● **PROBLEM DETAILS**
Examine each line of the data. Copy the line if it includes the word "unfold".

START DATA EXTRACT

Lemma after_release_holds_nothing e id s d :
  (forall r, r ∈ reservations (after_release e [id] s d) -> rv_owner_id r = id ->
     is_held (rv_state r) = false) /\
  (forall i, i ∈ intents (after_release e [id] s d) -> in_owner_id i = id ->
     is_held (in_state i) = false).
Proof.
  split; simpl.
  - intros r' (r & -> & Hr)%list_elem_of_fmap. destruct (bool_decide_reflect (rv_owner_id r ∈ [id])).
    + by destruct (is_held (rv_state r)) eqn:?.
    + simpl. intros Hid. set_solver.
  - intros r' (r & -> & Hr)%list_elem_of_fmap. destruct (bool_decide_reflect (in_owner_id r ∈ [id])).
    + by destruct (is_held (in_state r)) eqn:?.
    + simpl. intros Hid. set_solver.
Qed.

(** Releasing a protected active owner either fails, with the error of the
    quiescence check, and changes nothing; or the check passed, and the owner is
    released, unprotected and holds no reservation and no intent. *)
Theorem release_protected e id o d proof c g :
  registry_ok d -> owner_by_id d id = Some o -> ow_protected o = true ->
  is_active (ow_state o) = true -> ow_release_verified o = false ->
  match release_check e d o proof c g with
  | Err x => release e id proof c g d = (Err x, d)
  | Ok _ =>
      let d' := (release e id proof c g d).2 in
      release e id proof c g d = (Ok tt, d') /\
      (exists o', owner_by_id d' id = Some o' /\ ow_state o' = OwReleased /\
                  ow_protected o' = false /\ ow_release_verified o' = true) /\
      (forall r, r ∈ reservations d' -> rv_owner_id r = id -> is_held (rv_state r) = false) /\
      (forall i, i ∈ intents d' -> in_owner_id i = id -> is_held (in_state i) = false)
  end.
Proof.
  intros Hok Ho Hp Ha Hv. pose proof (ok_owner_key _ Hok) as Hnd.
  destruct (release_check e d o proof c g) as [m|x] eqn:Hc; cbv zeta.
  - rewrite (release_verified_eq _ _ _ _ _ _ _ _ Hnd Ho Hp Hv Hc). simpl. split; [done|].
    split; [|exact (after_release_holds_nothing e id OwReleased _)].
    exists (retire_owner (en_now e) OwReleased (unprotect o)). split; [|done].
    pose proof Ho as [_ Hid]%owner_by_id_spec; [|done].
    unfold owner_by_id, released_registry, after_release. simpl. rewrite (find_map_id ow_id).
    + unfold update_rows. rewrite (find_map_id ow_id); [|by intros o'; destruct (_ && _)].
      assert (id_is id o && negb (Guard.owner_update o (unprotect o)) = true) as Hw.
      { unfold id_is, Guard.owner_update. rewrite Hid, String.eqb_refl. simpl.
        by rewrite Hv, Hp, andb_false_r. }
      unfold owner_by_id in Ho. rewrite Ho. csimpl. rewrite Hw.
      by rewrite bool_decide_eq_true_2 by (simpl; set_solver).
    + intros o'. by destruct (bool_decide _).
  - unfold release, run. by rewrite Ho, Hp, Hc.
Qed.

END DATA EXTRACT

● **TASK RESPONSE**
    unfold owner_by_id, released_registry, after_release. simpl. rewrite (find_map_id ow_id).
    + unfold update_rows. rewrite (find_map_id ow_id); [|by intros o'; destruct (_ && _)].
      { unfold id_is, Guard.owner_update. rewrite Hid, String.eqb_refl. simpl.
      unfold owner_by_id in Ho. rewrite Ho. csimpl. rewrite Hw.
  - unfold release, run. by rewrite Ho, Hp, Hc.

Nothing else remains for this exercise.